| DATA PROVIDED |
(** The next access of [read_ringbuffer] to the shared buffer, or its return
    with the buffer filled.  The local index is not written back. *)
Definition read_ringbuffer (len : nat) (rb : ring_buffer_t) (r : reader) : reader + list Z :=
  match r with
  | Enter => inl (Poll [] (rb_head rb))
  | Poll read_buf head => inl (Copy read_buf head (rb_tail rb))
  | Copy read_buf head tail =>
      if (length read_buf <? len)%nat && negb (head =? tail)
      then inl (Copy (read_buf ++ [rd (rb_buffer rb) head]) (u32 (head + 1) mod RING_BUFFER_SIZE) tail)
      else if (length read_buf <? len)%nat then inl (Poll read_buf head)
      else inr read_buf
  end.

(** The part of a turn after the two header bytes. *)
Definition handle_frame (ct : list Z) (s : state) : state :=
  let '(r, pt, k) := gec_decrypt (st_places u) (symkey_chan1 s) ct (st_pt u) in
  let q := if negb (r =? 0) then queue s else enqueue_all (queue s) (take GEC_PT_LEN pt) in
  let '(q, x) := drain_queue handle_char (S (Z.to_nat MAX_QUEUE_SIZE)) 0 (st_byte u) q (vars s) in
  mk_state x q k.

Inductive outcome :=
  | Running (r : reader) (s : state)
  | Returned (r : Z) (s : state)
  | Overflow.

(** The body of the loop of [run] after [read_ringbuffer]. *)
Definition handle_turn (ct_frame : list Z) (s : state) : outcome :=
  if negb (rd ct_frame 0 =? GEC_CIPHERTEXT_FRAME_MAGIC) then Returned 1 s
  else if negb (rd ct_frame 1 =? GEC_CIPHERTEXT_FRAME_TAG) then Returned 1 s
  else
    let s := handle_frame (drop 2 ct_frame) s in
    if CryptoBlock.Decrypt.overflow (vars s) then Overflow else Running Enter s.

(** Telemetry and Decrypt on the ring buffer they share.  [unpublished] is
    the index Telemetry has stored at and not yet moved [tail] past;
    [arrived] counts the bytes it has stored and [turns] the frames [run] has
    read (both are ghosts). *)
Record system := mk_system {
  ring : ring_buffer_t;
  unpublished : option Z;
  arrived : nat;
  turns : nat;
  run_state : outcome;
}.

(** The loop of Telemetry: load [tail], which nobody else writes, and store
    the next byte there; or move [tail]. *)
Definition receive (inp : nat -> Z) (x : system) : system :=
  let rb := ring x in
  match unpublished x with
  | None =>
      mk_system (set_buffer rb (wr (rb_buffer rb) (rb_tail rb) (u8 (inp (arrived x))))) (Some (rb_tail rb))
        (S (arrived x)) (turns x) (run_state x)
  | Some tail => mk_system (set_tail rb (next_index tail)) None (arrived x) (turns x) (run_state x)
  end.

(** The loop of [run]: one access to the ring, or the rest of the turn, which
    has none. *)
Definition run_step (x : system) : system :=
  match run_state x with
  | Running r s =>
      match read_ringbuffer (2 + GEC_CT_LEN) (ring x) r with
      | inl r => mk_system (ring x) (unpublished x) (arrived x) (turns x) (Running r s)
      | inr ct_frame => mk_system (ring x) (unpublished x) (arrived x) (S (turns x)) (handle_turn ct_frame s)
      end
  | _ => x
  end.

Inductive thread := Telemetry | Run.

(** [inp n] is the [n]-th byte that the port of Telemetry delivers. *)
Definition step (inp : nat -> Z) (x : system) (t : thread) : system :=
  match t with Telemetry => receive inp x | Run => run_step x end.

Definition schedule (inp : nat -> Z) (ts : list thread) (x : system) : system := foldl (step inp) x ts.

(** The [pre_init] of both components. *)
Definition start (rb : ring_buffer_t) (s : state) : system :=
  mk_system (rb_reset rb) None 0 0 (Running Enter (pre_init s)).
End component.
End Decrypt.

(** ** Encrypt *)

#[export] Instance rpc_blocks_seal u key sl (Hkey : block key) (Hsl : is_salt sl) :
  BlockSealer key sl (Encrypt.encrypt_blocks u).
Proof.
  apply (sealer_of_loop (st_places u) (dequeue_into GEC_PT_LEN 0 (st_byte u))); [done|done| |].
  - intros q buf Hq Hn Hb. by apply queue_dequeue_into.
  - induction n as [|n IH]; intros buf ct_buf q k out; [done|]. cbn [Encrypt.encrypt_blocks seal_loop].
    destruct (dequeue_into GEC_PT_LEN 0 (st_byte u) q buf) as [q1 b1].
    destruct (gec_encrypt (st_places u) k b1 (drop 2 ct_buf)) as [[r ct] k1]. apply IH.
Qed.

Definition rpc_encrypt_view (s : Encrypt.state) : Queue.queue_t * gec_sym_key * list (list Z) :=
  (Encrypt.queue s, Encrypt.symkey_chan2 s, Encrypt.calls s).

Lemma rpc_seals_reports crcs accept_unsigned u :
  seals_reports crcs accept_unsigned u (Encrypt.handle_char crcs accept_unsigned u) Encrypt.prs rpc_encrypt_view
    (Encrypt.encrypt_blocks u).
Proof.
  intros s c. unfold Encrypt.handle_char, Encrypt.my_mavlink_parse_char, Encrypt.encrypt_to_frame, rpc_encrypt_view.
  destruct (parse_frame_char _ _ _ _ _ _) as [[[p m] st'] r]. destruct (r =? 0); [done|].
  cbn [Encrypt.queue Encrypt.symkey_chan2 Encrypt.calls].
  destruct (mavlink_msg_to_send_buffer (st_buf u) m) as [buf len].
  by destruct (Encrypt.encrypt_blocks u _ _ _ _ _ _) as [[q k] out].
Qed.

(** What arrives of ciphertext frames. *)
Lemma remote_writes_frames beyond cts :
  Forall (fun ct => length ct = GEC_CT_LEN) cts ->
  remote_writes beyond (map frame cts) =
  map (fun i => GEC_CIPHERTEXT_FRAME_MAGIC :: take 81 (beyond i)) (seq 0 (length cts)).
Proof.
  intros H. revert beyond. induction H as [|ct cts Hc _ IH]; intros beyond; [done|].
  unfold remote_writes in *. cbn [map length seq]. rewrite imap_cons. f_equal.
  - unfold serial_send, rpc_send. cbn [frame length]. rewrite Hc. reflexivity.
  - rewrite <- seq_shift, map_map. exact (IH (fun i => beyond (S i))).
Qed.

Lemma length_box_ct key sl n : forall c l,
  block key -> is_salt sl -> (GEC_PT_LEN * n <= length l)%nat ->
  Forall (fun ct => length ct = GEC_CT_LEN) (boxes key sl c n l).
Proof.
  induction n as [|n IH]; intros c l Hk Hs Hl; cbn [boxes]; [constructor|]. apply Forall_cons_2.
  - apply (box_layout key sl Hk Hs). rewrite length_take. lia.
  - apply IH; [done|done|]. rewrite length_drop. lia.
Qed.

(** Encrypt of comm-crypto-rpc-relay, from its initialisation, seals the
    relayed stream like the other relays, but of every frame only the magic
    byte reaches the telemetry port: the 81 bytes after it are memory of the
    component at the other end of the call. *)
Theorem rpc_encrypt_sends_magic_bytes crcs accept_unsigned u beyond rb head s0 :
  stack_ok u -> wf_sym_key (Encrypt.symkey_chan2 s0) -> parser_ok (Encrypt.prs s0) -> Encrypt.calls s0 = [] ->
  in_ring head -> in_ring (rb_tail rb) -> bytes (available rb head) ->
  let l := concat (relayed crcs accept_unsigned (st_msg u) (st_status u) (Encrypt.prs s0) (available rb head)).2 in
  Z.of_nat (full_blocks l) <= counter_limit ->
  let '(head', s) := Encrypt.run_turn crcs accept_unsigned u rb head (Encrypt.pre_init s0) in
  head' = rb_tail rb /\ Encrypt.calls s = sealed up_key up_salt 0 (full_blocks l) l /\
  remote_writes beyond (Encrypt.calls s) =
    map (fun i => GEC_CIPHERTEXT_FRAME_MAGIC :: take 81 (beyond i)) (seq 0 (full_blocks l)).
Proof.
  intros Hu Hw Hp Hs Hh Ht Hb. destruct (up_keyed _ Hw) as (Hk & H0 & Hkey & Hsl).
  destruct (Queue.queue_init_wf (Encrypt.queue s0)) as [Hq Hq0].
  pose proof (rpc_blocks_seal u up_key up_salt Hkey Hsl) as Hseal.
  pose proof (sealing_nothing up_key up_salt _ _ Hq Hq0 Hk) as Hn. rewrite <- Hs in Hn.
  pose proof (sealing_turn crcs accept_unsigned u Hu _ _ rpc_encrypt_view _ up_key up_salt
    (rpc_seals_reports crcs accept_unsigned u) _ rb head (Encrypt.pre_init s0) Hh Ht Hb Hn Hp) as H.
  cbn [Encrypt.pre_init Encrypt.prs] in H. rewrite H0 in H. unfold Encrypt.run_turn.
  destruct (relayed crcs accept_unsigned (st_msg u) (st_status u) (Encrypt.prs s0) (available rb head)) as [p' ws].
  cbn [snd]. intros Hlim. specialize (H Hlim). destruct (drain_ring _ _ _ _ _ _) as [head' s].
  destruct H as (-> & _ & [_ _ _ _ H5]). split; [done|]. split; [exact H5|].
  pose proof (full_blocks_spec (concat ws)) as Hfl. rewrite H5, sealed_boxes, remote_writes_frames, length_boxes.
  - done.
  - apply length_box_ct; [done|done|lia].
Qed.

(** ** Decrypt *)

Section decrypt.
Context (crcs : list mavlink_msg_entry_t).
Context (accept_unsigned : option (mavlink_status_t -> Z -> bool)).
Context (u : stack) (Hu : stack_ok u).
Import Decrypt.

#[local] Abbreviation handle_all := (foldl (fun x c => handle_char crcs accept_unsigned u c x)).

(** The state after the plaintext stream [l], of which the first [n] bytes
    have gone through the parser. *)
Record rpc_decrypting (x0 : CryptoBlock.Decrypt.io) (l : list Z) (n : nat) (s : state) : Prop := {
  rd_vars : vars s = handle_all x0 (take n l);
  rd_queue : half_drained (queue s) l n;
  rd_keyed : gec_keyed down_key down_salt (symkey_chan1 s);
}.

Lemma rpc_handle_frame x0 l n s ct :
  rpc_decrypting x0 l n s -> is_ct ct ->
  exists n', rpc_decrypting x0 (l ++ opened down_key down_salt ct) n' (handle_frame crcs accept_unsigned u ct s) /\
    (n <= n')%nat.
Proof.
  intros [Hv Hd Hk] Hct. unfold handle_frame. destruct (down_keyed zero_key blank_ctx_wf) as (_ & _ & Hkey & Hsl).
  destruct (gec_decrypt_opened down_key down_salt Hkey Hsl (st_places u) (symkey_chan1 s) ct (st_pt u) Hk Hct (ok_pt u Hu))
    as (k' & pt & r & -> & Hk' & Hpt).
  destruct (opened_ok down_key down_salt Hkey Hsl ct Hct) as [Hob Hol].
  assert ((if negb (r =? 0) then queue s else enqueue_all (queue s) (take GEC_PT_LEN pt)) =
          enqueue_all (queue s) (opened down_key down_salt ct)) as -> by (rewrite <- Hpt; by destruct (negb (r =? 0))).
  destruct (half_drain (handle_char crcs accept_unsigned u) (S (Z.to_nat MAX_QUEUE_SIZE)) (st_byte u) (queue s) x0 l n
    (opened down_key down_salt ct) Hd Hob Hol) as (n' & q' & E & Hd' & Hn'); [done|apply Nat.ltb_lt; reflexivity|].
  rewrite Hv, E. exists n'. split; [by split|done].
Qed.

(** *** Which bytes [run] reads *)

(** Two steps of Telemetry are [rb_put]. *)
Lemma receive_put inp x : unpublished x = None ->
  let x' := receive inp (receive inp x) in
  ring x' = rb_put (ring x) (inp (arrived x)) /\ unpublished x' = None /\ arrived x' = S (arrived x).
Proof. intros H. unfold receive. rewrite H. done. Qed.

(** [read_buf] is filled from the start of the ring. *)
Definition reader_ok (o : outcome) : Prop :=
  match o with
  | Running (Poll b h) _ | Running (Copy b h _) _ => (length b <= 82)%nat /\ h = Z.of_nat (length b)
  | _ => True
  end.

(** Telemetry stores the [n]-th byte at [n mod 2048]. *)
Record rpc_ring_ok (x : system) : Prop := {
  ro_len : length (rb_buffer (ring x)) = 2048%nat;
  ro_head : rb_head (ring x) = 0;
  ro_tail : match unpublished x with
            | None => rb_tail (ring x) = Z.of_nat (arrived x) mod RING_BUFFER_SIZE
            | Some t => t = rb_tail (ring x) /\ (0 < arrived x)%nat /\
                rb_tail (ring x) = Z.of_nat (arrived x - 1) mod RING_BUFFER_SIZE
            end;
  ro_reader : reader_ok (run_state x);
}.

Lemma handle_turn_reader f s : reader_ok (handle_turn crcs accept_unsigned u f s).
Proof. unfold handle_turn. by repeat case_match. Qed.

Lemma copied_index (b : list Z) : (length b < 82)%nat ->
  u32 (Z.of_nat (length b) + 1) mod RING_BUFFER_SIZE = Z.of_nat (S (length b)).
Proof. intros Hb. unfold RING_BUFFER_SIZE. mod_lia. Qed.

#[local] Abbreviation sys_step inp x t := (Decrypt.step crcs accept_unsigned u inp x t).
#[local] Abbreviation sys_run inp ts x := (Decrypt.schedule crcs accept_unsigned u inp ts x).

Lemma rpc_ring_step inp x t : rpc_ring_ok x -> rpc_ring_ok (sys_step inp x t).
Proof.
  intros [Hl Hh Ht Hr]. destruct t; unfold Decrypt.step.
  - unfold receive. destruct (unpublished x) as [k|]; split; cbn [ring unpublished arrived run_state]; try done.
    + destruct Ht as (-> & Hpos & ->). cbn [set_tail rb_tail]. rewrite next_index_mod. f_equal. lia.
    + cbn [set_buffer rb_buffer]. by rewrite length_wr.
    + split; [done|]. split; [lia|]. cbn [set_buffer rb_tail]. rewrite Ht. f_equal. lia.
  - unfold run_step. destruct (run_state x) as [r s| |] eqn:E; [|by split; rewrite ?E..].
    destruct (read_ringbuffer _ _ r) as [r'|f] eqn:Ef; split; cbn [ring unpublished arrived run_state]; try done;
      [|apply handle_turn_reader].
    revert Ef. unfold read_ringbuffer. change (2 + GEC_CT_LEN)%nat with 82%nat. destruct r as [|b h|b h t]; [intros [= <-]; cbn; lia|by intros [= <-]|].
    destruct Hr as [Hb ->]. destruct (Nat.ltb_spec (length b) 82) as [Hlt|Hge]; [|cbn [andb]; by intros [=]]. intros Ef.
    destruct (Z.of_nat (length b) =? t); injection Ef as <-; [done|]. cbn [reader_ok]. rewrite length_app, copied_index by done.
    cbn [length]. lia.
Qed.

(** Two rings with the same first 82 bytes. *)
Record rpc_alike (x y : system) : Prop := {
  ra_x : rpc_ring_ok x;
  ra_y : rpc_ring_ok y;
  ra_tail : rb_tail (ring x) = rb_tail (ring y);
  ra_low : forall j, 0 <= j < 82 -> rd (rb_buffer (ring x)) j = rd (rb_buffer (ring y)) j;
  ra_unpub : unpublished x = unpublished y;
  ra_arrived : arrived x = arrived y;
  ra_run : turns x = turns y /\ run_state x = run_state y;
}.

Definition same_low_bytes (inp inp' : nat -> Z) : Prop :=
  forall n, (n mod 2048 < 82)%nat -> inp n = inp' n.

Lemma read_alike x y r s :
  rpc_alike x y -> run_state x = Running r s ->
  read_ringbuffer (2 + GEC_CT_LEN) (ring x) r = read_ringbuffer (2 + GEC_CT_LEN) (ring y) r.
Proof.
  intros [[_ Hh _ Hr] [_ Hh' _ _] Ht Hl _ _ _] Hs. rewrite Hs in Hr. unfold read_ringbuffer.
  change (2 + GEC_CT_LEN)%nat with 82%nat. destruct r as [|b h|b h t]; [by rewrite Hh, Hh'|by rewrite Ht|].
  destruct Hr as [Hb ->]. destruct (Nat.ltb_spec (length b) 82); [|done]. by rewrite Hl by lia.
Qed.

(** [run] writes nothing in the ring. *)
Lemma run_step_ring x :
  let x' := run_step crcs accept_unsigned u x in
  ring x' = ring x /\ unpublished x' = unpublished x /\ arrived x' = arrived x.
Proof. unfold run_step. by repeat case_match. Qed.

| EXERCISE GOAL |
Retype exactly, and only, the lines above from the one where "rewrite Hv, E." occurs up to and including the one where "ro_tail : match unpublished x with" occurs.

| WRITTEN SOLUTION |
  rewrite Hv, E. exists n'. split; [by split|done].
Qed.

(** *** Which bytes [run] reads *)

(** Two steps of Telemetry are [rb_put]. *)
Lemma receive_put inp x : unpublished x = None ->
  let x' := receive inp (receive inp x) in
  ring x' = rb_put (ring x) (inp (arrived x)) /\ unpublished x' = None /\ arrived x' = S (arrived x).
Proof. intros H. unfold receive. rewrite H. done. Qed.

(** [read_buf] is filled from the start of the ring. *)
Definition reader_ok (o : outcome) : Prop :=
  match o with
  | Running (Poll b h) _ | Running (Copy b h _) _ => (length b <= 82)%nat /\ h = Z.of_nat (length b)
  | _ => True
  end.

(** Telemetry stores the [n]-th byte at [n mod 2048]. *)
Record rpc_ring_ok (x : system) : Prop := {
  ro_len : length (rb_buffer (ring x)) = 2048%nat;
  ro_head : rb_head (ring x) = 0;
  ro_tail : match unpublished x with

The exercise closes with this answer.